Transcribe exactly the line that contains "Definition fdiv (a" and every line after it to the end of the entries, and nothing more.
----------------------------------------
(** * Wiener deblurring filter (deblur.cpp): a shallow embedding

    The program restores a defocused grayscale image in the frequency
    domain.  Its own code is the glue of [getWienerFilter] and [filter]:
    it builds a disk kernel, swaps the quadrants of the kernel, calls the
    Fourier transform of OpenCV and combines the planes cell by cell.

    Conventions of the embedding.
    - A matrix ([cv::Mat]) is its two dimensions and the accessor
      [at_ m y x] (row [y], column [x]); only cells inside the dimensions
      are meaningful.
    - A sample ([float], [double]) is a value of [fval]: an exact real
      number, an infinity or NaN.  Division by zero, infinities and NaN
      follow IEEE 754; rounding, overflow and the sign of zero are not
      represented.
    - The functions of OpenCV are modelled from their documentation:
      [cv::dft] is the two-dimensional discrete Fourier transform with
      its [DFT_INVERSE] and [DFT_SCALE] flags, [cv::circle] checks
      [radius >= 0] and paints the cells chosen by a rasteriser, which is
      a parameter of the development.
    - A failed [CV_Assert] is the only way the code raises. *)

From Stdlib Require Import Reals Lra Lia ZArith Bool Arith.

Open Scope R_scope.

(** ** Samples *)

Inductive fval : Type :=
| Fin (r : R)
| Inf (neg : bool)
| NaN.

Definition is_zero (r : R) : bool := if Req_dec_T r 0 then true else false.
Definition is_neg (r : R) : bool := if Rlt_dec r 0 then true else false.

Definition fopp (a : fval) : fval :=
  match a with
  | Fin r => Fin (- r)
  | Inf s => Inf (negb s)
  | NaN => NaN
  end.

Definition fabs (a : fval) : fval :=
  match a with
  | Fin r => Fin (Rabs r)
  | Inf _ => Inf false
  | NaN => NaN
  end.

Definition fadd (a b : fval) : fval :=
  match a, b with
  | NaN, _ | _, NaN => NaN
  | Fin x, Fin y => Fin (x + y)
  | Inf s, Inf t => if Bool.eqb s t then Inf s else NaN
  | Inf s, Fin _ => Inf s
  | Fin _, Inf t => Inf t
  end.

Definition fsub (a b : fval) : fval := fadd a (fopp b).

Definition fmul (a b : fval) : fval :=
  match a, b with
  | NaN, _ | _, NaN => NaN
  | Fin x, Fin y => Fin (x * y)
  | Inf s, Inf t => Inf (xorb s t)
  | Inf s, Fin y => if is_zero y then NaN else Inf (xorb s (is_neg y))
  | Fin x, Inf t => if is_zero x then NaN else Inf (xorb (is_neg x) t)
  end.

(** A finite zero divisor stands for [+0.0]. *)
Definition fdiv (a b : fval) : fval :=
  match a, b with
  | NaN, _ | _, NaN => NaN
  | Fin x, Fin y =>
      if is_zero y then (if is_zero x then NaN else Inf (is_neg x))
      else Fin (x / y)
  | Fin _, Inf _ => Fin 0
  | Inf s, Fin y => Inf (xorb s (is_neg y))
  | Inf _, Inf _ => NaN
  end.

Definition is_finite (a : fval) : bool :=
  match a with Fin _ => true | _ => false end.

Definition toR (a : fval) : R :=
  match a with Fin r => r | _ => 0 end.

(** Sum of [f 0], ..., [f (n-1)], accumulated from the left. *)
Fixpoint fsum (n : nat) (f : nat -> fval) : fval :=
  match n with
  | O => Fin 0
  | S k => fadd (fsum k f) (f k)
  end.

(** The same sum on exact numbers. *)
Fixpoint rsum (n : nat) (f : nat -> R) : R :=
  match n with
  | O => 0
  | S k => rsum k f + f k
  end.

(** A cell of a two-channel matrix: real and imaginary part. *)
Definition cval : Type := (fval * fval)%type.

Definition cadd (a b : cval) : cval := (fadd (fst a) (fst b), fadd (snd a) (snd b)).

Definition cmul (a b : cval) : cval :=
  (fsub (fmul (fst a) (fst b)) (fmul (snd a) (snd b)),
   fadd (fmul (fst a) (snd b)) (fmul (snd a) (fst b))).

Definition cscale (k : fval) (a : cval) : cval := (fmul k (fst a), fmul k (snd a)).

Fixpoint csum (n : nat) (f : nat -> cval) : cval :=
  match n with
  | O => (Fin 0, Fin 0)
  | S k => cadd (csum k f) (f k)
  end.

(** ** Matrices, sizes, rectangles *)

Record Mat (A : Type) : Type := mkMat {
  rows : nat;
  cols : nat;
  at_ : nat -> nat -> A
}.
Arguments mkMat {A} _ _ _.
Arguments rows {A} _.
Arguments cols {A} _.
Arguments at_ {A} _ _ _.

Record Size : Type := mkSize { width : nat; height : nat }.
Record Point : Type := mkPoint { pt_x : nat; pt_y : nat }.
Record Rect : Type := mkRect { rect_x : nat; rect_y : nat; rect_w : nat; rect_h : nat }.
----------------------------------------
Solution for this problem>
Definition fdiv (a b : fval) : fval :=
  match a, b with
  | NaN, _ | _, NaN => NaN
  | Fin x, Fin y =>
      if is_zero y then (if is_zero x then NaN else Inf (is_neg x))
      else Fin (x / y)
  | Fin _, Inf _ => Fin 0
  | Inf s, Fin y => Inf (xorb s (is_neg y))
  | Inf _, Inf _ => NaN
  end.

Definition is_finite (a : fval) : bool :=
  match a with Fin _ => true | _ => false end.

Definition toR (a : fval) : R :=
  match a with Fin r => r | _ => 0 end.

(** Sum of [f 0], ..., [f (n-1)], accumulated from the left. *)
Fixpoint fsum (n : nat) (f : nat -> fval) : fval :=
  match n with
  | O => Fin 0
  | S k => fadd (fsum k f) (f k)
  end.

(** The same sum on exact numbers. *)
Fixpoint rsum (n : nat) (f : nat -> R) : R :=
  match n with
  | O => 0
  | S k => rsum k f + f k
  end.

(** A cell of a two-channel matrix: real and imaginary part. *)
Definition cval : Type := (fval * fval)%type.

Definition cadd (a b : cval) : cval := (fadd (fst a) (fst b), fadd (snd a) (snd b)).

Definition cmul (a b : cval) : cval :=
  (fsub (fmul (fst a) (fst b)) (fmul (snd a) (snd b)),
   fadd (fmul (fst a) (snd b)) (fmul (snd a) (fst b))).

Definition cscale (k : fval) (a : cval) : cval := (fmul k (fst a), fmul k (snd a)).

Fixpoint csum (n : nat) (f : nat -> cval) : cval :=
  match n with
  | O => (Fin 0, Fin 0)
  | S k => cadd (csum k f) (f k)
  end.

(** ** Matrices, sizes, rectangles *)

Record Mat (A : Type) : Type := mkMat {
  rows : nat;
  cols : nat;
  at_ : nat -> nat -> A
}.
Arguments mkMat {A} _ _ _.
Arguments rows {A} _.
Arguments cols {A} _.
Arguments at_ {A} _ _ _.

Record Size : Type := mkSize { width : nat; height : nat }.
Record Point : Type := mkPoint { pt_x : nat; pt_y : nat }.
Record Rect : Type := mkRect { rect_x : nat; rect_y : nat; rect_w : nat; rect_h : nat }.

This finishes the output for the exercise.